### [WHAT THE EXERCISE ASKS]
Go through the records and copy each line where the word "TraceExample" occurs.

* * * * * * * * *

(* ===== verification/Lifetimes.v ===== *)
(** How long a queued frame may be sent: the life times frames are queued with
    name the route or link they follow, and no later route or link, even of the
    same destination, makes such a frame sendable again. *)

From S2P Require Import Prelude Constants Primitives Buffer Wire Slots Queue HashTables GenTable.
From S2P Require Import PathTable Lora AnnounceFlow AnnounceTables FlowTables Discovery Config.
From S2P Require Import Ifac Identity KnownDestinations Links Outbound Model Node NodeFacts.
From S2P Require Import NodeSteps Forward Announcing Ingest Hosts NodeRuns NodeTotal NodeExample Trace.

(** A live entry is named by its generation. *)
Lemma gen_of_key_live {T K} `{EqDecision K, !Entry T K} (t : GenTable T) (e : T) i now :
  gen_ok t → unique_keys (gt_entries t) → gt_entries t !! i = Some (Some e) → (now < entry_expires e)%Z →
  ∃ g, gen_of_key (entry_key e) now t = Some g ∧ bound t g e.
Proof.
  intros Hok Hu Hi Hl.
  destruct (lookup_lt_is_Some_2 (gt_generations t) i) as [g Hg].
  { rewrite (gen_lengths t Hok). by eapply lookup_lt_Some. }
  assert (Hh : held t i e g) by done. pose proof (gen_issued t Hok i e g Hh) as Hpos.
  destruct (gen_of_key (entry_key e) now t) as [g'|] eqn:Hf.
  - apply gen_of_key_Some in Hf as (_ & e' & (j & Hj) & Hk & _). exists g'. split; [done|].
    assert (j = i) as -> by (by apply (Hu j i e' e (proj1 Hj) Hi)).
    exists i. split; [done|]. apply Hj.
  - unfold gen_of_key in Hf. apply zip_slot in Hh. apply (find_map_None _ _ Hf) in Hh. cbn in Hh.
    rewrite (proj2 (key_is_true (entry_key e) e) eq_refl) in Hh.
    rewrite (proj2 (Z.ltb_lt _ _) Hl), (proj2 (Z.eqb_neq g 0)) in Hh by lia. done.
Qed.

Section lifetimes.
Context `{SHA : Sha256} `{HKDF : HkdfSha256} `{ED : Ed25519} `{HL : ModelLaws M D}.
Abbreviation LiteNode := (LiteNode M D).
Implicit Types n : LiteNode.

Lemma path_generation d now n path :
  PathTable.ok (ln_paths n) → PathTable.get_live d now (ln_paths n) = Some path →
  ∃ g, PathTable.generation d now (ln_paths n) = Some g ∧ bound (ln_paths n) g path.
Proof.
  unfold PathTable.get_live. intros Hok. destruct (PathTable.get d _) as [e|] eqn:Hg; [|done].
  destruct (PathTable.is_live e now) eqn:Hl; [|done]. intros [= ->].
  apply (PathTable.get_Some _ _ _ Hok) in Hg as (<- & i & Hi).
  destruct (gen_of_key_live (ln_paths n) path i now) as (g & Hg & Hb); [apply Hok|apply Hok|done| |].
  { unfold PathTable.is_live, is_live in Hl. bool_hyps. exact Hl. }
  exists g. split; [exact Hg|exact Hb].
Qed.

Lemma link_generation d now n link :
  LinkTable.ok (ln_links n) → LinkTable.get d now (ln_links n) = Some link →
  ∃ g, LinkTable.generation d now (ln_links n) = Some g ∧ bound (ln_links n) g link.
Proof.
  intros Hok (<- & Hl & i & Hi)%LinkTable.link_get_Some; [|done].
  destruct (gen_of_key_live (ln_links n) link i now) as (g & Hg & Hb); [apply Hok|apply Hok|done|done|].
  exists g. split; [exact Hg|exact Hb].
Qed.

(** The generation of an entry names, later on, that entry or nothing. *)
Lemma named_later {T K} `{EqDecision K, !Entry T K} (R : relation T) (t t' : GenTable T) g e e' now :
  gen_ok t → gen_ok t' → keeps R t t' → bound t g e → gen_get g now t' = Some e' → R e e'.
Proof.
  intros Hok Hok' [_ Hk] (i & Hi) [Hb _]%gen_get_Some; [|done].
  pose proof (gen_range t Hok i g (proj2 Hi)) as [_ Hle].
  destruct (Hk g e' Hle Hb) as (e0 & (j & Hj) & Hr).
  assert (j = i) as -> by (by eapply (gen_unique t Hok)).
  assert (e0 = e) as -> by (destruct Hi, Hj; congruence). done.
Qed.

(** ** The life time of a packet *)

Definition follows_path (reason : OutboundReason) (h : PacketHeader) : Prop :=
  packet_type (flags h) = Announce ∨
  destination_type (flags h) = Single ∧ reason = OutboundReason.TransportForward.

Definition follows_link (h : PacketHeader) : Prop :=
  destination_type (flags h) = Link ∨ context h = Lrproof.

Lemma path_lifetime_bound h path now lt n :
  ol_enqueued_ms (path_lifetime h path now lt n) = ol_enqueued_ms lt ∧
  (ol_expires_ms (path_lifetime h path now lt n) ≤ Z.min (ol_expires_ms lt) (pe_expires_ms path))%Z ∧
  ol_path (path_lifetime h path now lt n)
    = default 0%Z (PathTable.generation (pe_destination_hash path) now (ln_paths n)).
Proof. unfold path_lifetime, bind_path. destruct (packet_type (flags h)); cbn; split_and!; (done || lia). Qed.

Lemma link_lifetime_bound h now lt n :
  ol_enqueued_ms (link_lifetime h now lt n) = ol_enqueued_ms lt ∧
  (ol_expires_ms (link_lifetime h now lt n) ≤ ol_expires_ms lt)%Z ∧
  ol_path (link_lifetime h now lt n) = ol_path lt.
Proof.
  unfold link_lifetime. case_if; [|split_and!; (done || lia)]. cbv zeta.
  destruct (LinkTable.get _ _ _); cbn; split_and!; (done || lia).
Qed.

Lemma get_live_key d now n path :
  PathTable.ok (ln_paths n) → PathTable.get_live d now (ln_paths n) = Some path → pe_destination_hash path = d.
Proof.
  unfold PathTable.get_live. intros Hok. destruct (PathTable.get d _) as [e|] eqn:Hg; [|done].
  destruct (PathTable.is_live e now); [|done]. intros [= ->].
  by apply (PathTable.get_Some _ _ _ Hok) in Hg as [-> _].
Qed.

(** A packet that follows a route is queued under the route's generation. *)
Lemma packet_lifetime_path packet reason view path n :
  PathTable.ok (ln_paths n) → parse_view (PacketBuffer.as_slice packet) = Ok view →
  PathTable.get_live (Wire.destination_hash (pv_header view)) (ln_clock_ms n) (ln_paths n) = Some path →
  follows_path reason (pv_header view) →
  let l := packet_lifetime packet reason n in
  ol_enqueued_ms l = ln_clock_ms n ∧ (ol_expires_ms l ≤ ln_clock_ms n + OUTBOUND_MAX_AGE_MS)%Z ∧
  (ol_expires_ms l ≤ pe_expires_ms path)%Z ∧ (ol_path l ≠ 0)%Z ∧ bound (ln_paths n) (ol_path l) path.
Proof.
  intros Hok Hv Hp Hf l. unfold l, packet_lifetime. rewrite Hv. cbv zeta. rewrite Hp.
  assert (Hd : bool_decide (packet_type (flags (pv_header view)) = Announce)
    || bool_decide (destination_type (flags (pv_header view)) = Single)
       && bool_decide (reason = OutboundReason.TransportForward) = true).
  { destruct Hf as [->|[-> ->]]; [done|]. by rewrite orb_true_r. }
  rewrite Hd. set (f := fresh_lifetime (ln_clock_ms n)).
  destruct (path_lifetime_bound (pv_header view) path (ln_clock_ms n) f n) as (H1 & H2 & H3).
  destruct (link_lifetime_bound (pv_header view) (ln_clock_ms n)
    (path_lifetime (pv_header view) path (ln_clock_ms n) f n) n) as (H4 & H5 & H6).
  rewrite H4, H6, H1, H3, (get_live_key _ _ _ _ Hok Hp).
  destruct (path_generation _ _ _ _ Hok Hp) as (g & Hg & Hb). rewrite Hg. cbn.
  unfold f, fresh_lifetime, sat_add64 in *. cbn in *. split_and!; [done|lia|lia| |done].
  destruct Hb as (i & Hi). pose proof (gen_issued _ (proj1 Hok) _ _ _ Hi). lia.
Qed.

Lemma packet_lifetime_link packet reason view link n :
  LinkTable.ok (ln_links n) → parse_view (PacketBuffer.as_slice packet) = Ok view →
  LinkTable.get (Wire.destination_hash (pv_header view)) (ln_clock_ms n) (ln_links n) = Some link →
  follows_link (pv_header view) →
  ∃ g, ol_state (packet_lifetime packet reason n) = OutboundState.Link g ∧ bound (ln_links n) g link.
Proof.
  intros Hok Hv Hl Hf. unfold packet_lifetime. rewrite Hv. cbv zeta. unfold link_lifetime.
  assert (Hd : bool_decide (destination_type (flags (pv_header view)) = Link)
    || bool_decide (context (pv_header view) = Lrproof) = true).
  { destruct Hf as [->| ->]; [done|]. by rewrite orb_true_r. }
  rewrite Hd, Hl. destruct (link_generation _ _ _ _ Hok Hl) as (g & Hg & Hb). rewrite Hg.
  exists g. by split.
Qed.

End lifetimes.


(** A queued frame follows the link it was queued for. Link traffic and link
    proofs queued while the node relays their link are live only while that very
    link is still relayed, on one of its two interfaces and with both online; a
    later link under the same identity does not revive them. *)
Lemma queued_frame_follows_link `{SHA : Sha256} `{HKDF : HkdfSha256} `{ED : Ed25519} `{HL : ModelLaws M D}
    (n n' : LiteNode M D) packet reason view link interface now :
  node_ok n → parse_view (PacketBuffer.as_slice packet) = Ok view →
  LinkTable.get (Wire.destination_hash (pv_header view)) (ln_clock_ms n) (ln_links n) = Some link →
  follows_link (pv_header view) →
  rtc (node_step (λ _, True) (λ _, True)) n n' →
  outbound_lifetime_is_live interface (packet_lifetime packet reason n) now n' = true →
  ∃ g link', ol_state (packet_lifetime packet reason n) = OutboundState.Link g ∧
    LinkTable.get_generation g now (ln_links n') = Some link' ∧ LinkTable.same_link link link' ∧
    (interface = le_outbound_interface link ∨ interface = le_receiving_interface link) ∧
    outbound_interface_online (le_outbound_interface link) n' = true ∧
    outbound_interface_online (le_receiving_interface link) n' = true.
Proof.
  intros Hok Hv Hl Hf Hrun. destruct (packet_lifetime_link packet reason view link n (no_links n Hok) Hv Hl Hf)
    as (g & Hs & Hb).
  unfold outbound_lifetime_is_live. destruct ((_ <? _)%Z || _ || _); [done|]. destruct (_ && negb _); [done|].
  rewrite Hs. destruct (LinkTable.get_generation g now (ln_links n')) as [link'|] eqn:Hgen; [|done].
  intros [[Hi Hon]%andb_prop Hrn]%andb_prop.
  destruct (LinkTable.link_steps_keep _ _ (no_links n Hok) (run_links _ _ _ _ Hrun)) as [Hok' Hk].
  assert (Hsame : LinkTable.same_link link link').
  { eapply (named_later _ (ln_links n) (ln_links n')); [apply (no_links n Hok)|apply Hok'|done|done|exact Hgen]. }
  assert (Ho : le_outbound_interface link' = le_outbound_interface link) by (by destruct Hsame as [-> _]).
  assert (Hr : le_receiving_interface link' = le_receiving_interface link) by (by destruct Hsame as [-> _]).
  rewrite Ho, Hr in *. exists g, link'. split_and!; try done. apply orb_prop in Hi as [Hi|Hi]; bool_hyps; auto.
Qed.

(** * Witnesses *)

Module LifetimeExample.
Import NodeExample.
#[local] Existing Instances Toy.sha256 Toy.hkdf Toy.ed25519.

(** The router once it knows the route, and once it relays the link. *)
Definition routed : LiteNode Router Z := after (take 1 TraceExample.events) router.
Definition relaying : LiteNode Router Z := after (take 3 TraceExample.events) router.

Lemma router_after k : trace_ok (after (take k TraceExample.events) router).
Proof.
  apply after_ok; [apply Forall_take, TraceExample.events_ok|].
  apply (new_trace_ok caps config tid registry None); [reflexivity|exact TraceExample.router_registry_bytes|intros m [=]].
Qed.

Lemma routed_ok : trace_ok routed.
Proof. exact (router_after 1). Qed.
Lemma relaying_ok : trace_ok relaying.
Proof. exact (router_after 3). Qed.

Definition data_packet : PacketBuffer :=
  snd (PacketBuffer.extend_from_slice ([0; 1]%Z ++ destination ++ [0; 9; 9]%Z) (PacketBuffer.new MTU)).
Definition link_packet : PacketBuffer :=
  snd (PacketBuffer.extend_from_slice ([12; 1]%Z ++ link_id ++ [0; 9; 9]%Z) (PacketBuffer.new MTU)).
End LifetimeExample.


(** Link traffic queued before the link's proof arrives, and live after it. *)
Lemma queued_frame_follows_link_witness :
  let _ := Toy.sha256 in let _ := Toy.hkdf in let _ := Toy.ed25519 in
  ∃ g link link',
    LinkTable.get NodeExample.link_id 2000 (ln_links LifetimeExample.relaying) = Some link ∧
    LinkTable.get_generation g 3000
      (ln_links (snd (fst (ingest_inner NodeExample.proof_frame (RxMeta.new 1) 3000 None None LifetimeExample.relaying))))
      = Some link' ∧ LinkTable.same_link link link'.
Proof.
  intros s k e. pose proof LifetimeExample.relaying_ok as Hok.
  destruct (parse_view (PacketBuffer.as_slice LifetimeExample.link_packet)) as [view| |] eqn:Hv;
    [|by vm_compute in Hv..].
  destruct (LinkTable.get (Wire.destination_hash (pv_header view)) (ln_clock_ms LifetimeExample.relaying)
    (ln_links LifetimeExample.relaying)) as [link|] eqn:Hp; [|by vm_compute in Hv; injection Hv as <-; vm_compute in Hp].
  destruct (queued_frame_follows_link (SHA := s) (HKDF := k) (ED := e) LifetimeExample.relaying
    (snd (fst (ingest_inner NodeExample.proof_frame (RxMeta.new 1) 3000 None None LifetimeExample.relaying)))
    LifetimeExample.link_packet OutboundReason.TransportForward view link 1 3000) as (g & link' & _ & Hg & Hr & _).
  - apply Hok.
  - exact Hv.
  - exact Hp.
  - left. vm_compute in Hv. by injection Hv as <-.
  - apply run_ingest; [done|done|apply Hok|apply TraceExample.clock_ok_small; lia|exact NodeExample.proof_frame_bytes].
  - by vm_compute.
  - exists g, link, link'. split; [|split; [exact Hg|exact Hr]].
    refine (eq_trans _ Hp). clear - Hv. vm_compute in Hv. injection Hv as <-. vm_compute. reflexivity.
Defined.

* * * * * * * * *

### [SOLUTION FOR THIS TASK]
Definition routed : LiteNode Router Z := after (take 1 TraceExample.events) router.
Definition relaying : LiteNode Router Z := after (take 3 TraceExample.events) router.
Lemma router_after k : trace_ok (after (take k TraceExample.events) router).
  apply after_ok; [apply Forall_take, TraceExample.events_ok|].
  apply (new_trace_ok caps config tid registry None); [reflexivity|exact TraceExample.router_registry_bytes|intros m [=]].
  - apply run_ingest; [done|done|apply Hok|apply TraceExample.clock_ok_small; lia|exact NodeExample.proof_frame_bytes].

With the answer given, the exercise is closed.